# Isiah Big Decision lies now



## Kiyaman (Aug 14, 2006)

*Isiah Thomas biggest Problem lies right now after the 6-0 WIN Summer League Games. The Syracuse 6.8 SF/SG-Demetris Nichols (The BIGGEST Steal in the second Round).* 

*On the truth of it all*, 6.8 SF/SG-Demetris Nichols basic instinct performance fits the bill of what "Curry & Zack" will NEED in their playingtime together on court to make them a strong scoring Bigman Tandem in the NBA.

There is no other player out of the Knicks 16 signed contracts that can fit the bill better than Nichols in becoming a Dangerous Tripple-Offensive Threat with Curry & Zack on this team. 

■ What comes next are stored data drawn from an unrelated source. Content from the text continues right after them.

(** The composite score ignores the amount below the autonomous limit: the bigint quotient
    [amount / autoLimit] is 0 for every amount from 0 up to the limit, so two such requests get
    the same decision, reason, band and time to live. *)
Theorem evaluatePolicy_amount_insensitive (req : EvaluationRequest) (policy : PrivatePolicy)
    (ctx : MarketContext) (nowUnix : jsnum) (a b : Z) :
  0 <= a < autoLimit policy -> 0 <= b < autoLimit policy ->
  autoLimit policy <= escalationLimit policy ->
  evaluatePolicy (withAmount req a) policy ctx nowUnix =
  evaluatePolicy (withAmount req b) policy ctx nowUnix.
Proof.
  intros Ha Hb Hlim. unfold evaluatePolicy, compositeRisk; simpl.
  rewrite (proj2 (Z.ltb_ge (escalationLimit policy) a)), (proj2 (Z.ltb_ge (escalationLimit policy) b)),
    (proj2 (Z.ltb_ge (autoLimit policy) a)), (proj2 (Z.ltb_ge (autoLimit policy) b)) by lia.
  rewrite (proj2 (Z.ltb_lt 0 (autoLimit policy))), !Z.quot_small by lia. done.
Qed.

(** A threshold that is not a number disables its gate.  [parsePrivatePolicy] reads the
    thresholds with [Number(...)], which gives NaN for a missing field; with NaN for the four
    numeric market thresholds the verdict depends on the amount, the liquidity and the structure
    alone, whatever finite slippage, volatility and health factor are observed. *)
Theorem evaluatePolicy_nan_threshold_open (req : EvaluationRequest) (policy : PrivatePolicy)
    (ctx : MarketContext) (nowUnix : jsnum) :
  maxSlippageBps policy = NaN -> maxVolatilityBps policy = NaN ->
  minHealthFactorBps policy = NaN -> proprietaryRiskThreshold policy = NaN ->
  structurallyAuthorized req policy ctx nowUnix ->
  decodedAmount req <= autoLimit policy -> decodedAmount req <= escalationLimit policy ->
  minLiquidity policy <= liquidity ctx ->
  verdict (evaluatePolicy req policy ctx nowUnix) = ALLOW.
Proof.
  intros E1 E2 E3 E4 Hs Ha He Hl. rewrite evaluatePolicy_tiers. unfold specVerdict.
  assert (forall x, jgt x NaN = false) as Hgt by (by intros []).
  assert (forall x, jlt x NaN = false) as Hlt by (by intros []).
  rewrite !decide_True; [done|..].
  - unfold withinAutonomousLimits. rewrite E2, E3, E4, !Hgt, Hlt, andb_false_r. done.
  - unfold withinHardLimits. rewrite E1, Hgt. done.
Qed.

Rookie Nichols practice sessions would only be taking 500+ 3-point shots, and taking five dribbles in any direction and passing off to Curry or Zack who would be looking and moving to get that Pass on that 5th dribble, if not let the ROOKIE Shoot for the ROY! 

*The Curry, Zack, and Nichols lineup *could turn into something very decent in the future if Rookie Nichols was signed and given just 8 straight MPG (in any quarter) at the start of the regular season with Curry & Zack. If anyone knows anything about Syracuse B-Ball philosophy than they know this would workout fine for the Knicks. 
Nichols is a STEAL in the second round if your team has two scoring threats already. 

Balkman is not a scoring threat in the NBA yet, but we seen what Balkman & Nate did with Nichols inside outside game. Imagine Curry, Zack, and Marbury having Nichols cutting to different 3-point ranges while they are setting up down low for Curry or Zack. I dont see any other Knick with the height, quickness, dribble, upside, and Shooting-RANGE that could do this best alongside of Curry & Zack.


----------



## HB (May 1, 2004)

Even if Isiah were to keep him, where is he going to get minutes to play? The Knicks are loaded at the 3 spot


----------



## nieman (Jun 6, 2006)

He can play at the SG mostly, backing up Crawford. Jeffries doesn't need any minutes at all (better yet, ship him)..so Balkman can start and play what Jeffries played last year, let Q & Nichols backup the swingman spots. And Q's back will act up on him anyway. I sya cut Fred Jones before Nichiols


----------



## different_13 (Aug 30, 2005)

Yeah, I wanna see Balkman starting. Unless you can guarantee that Richardson can make his shots. Hell, i'd rather see Richardson at the 2 with Balkman at the 3, is that feasible?
With Randolph and Curry both on the court, you need some damn defence!

I still think the 'big decision' is whether to keep both Curry and Ranolph.

Jeffries hasn't worked out. Balkman should have all his minutes.


----------



## truth (Jul 16, 2002)

Nichols should be our backup 2 guard behnd Jamal..Hes 6'8" with a 7 foot wingspan and is more athletic than given credit for.Not to mention,he is NY's best perimeter shooter...he is exactly what this team needs...


----------



## USSKittyHawk (Jul 22, 2005)

Get rid of Jefferies, free up a roster spot by sending Jerome James packing. Eat the rest of that contract, MSG is loaded anyway, and they are always giving away money like it's candy. This kid better make the team, or I'll be pist off.


----------



## Ruff Draft (Nov 21, 2004)

USSKittyHawk said:


> Get rid of Jefferies, free up a roster spot by sending Jerome James packing. Eat the rest of that contract, MSG is loaded anyway, and they are always giving away money like it's candy. This kid better make the team, or I'll be pist off.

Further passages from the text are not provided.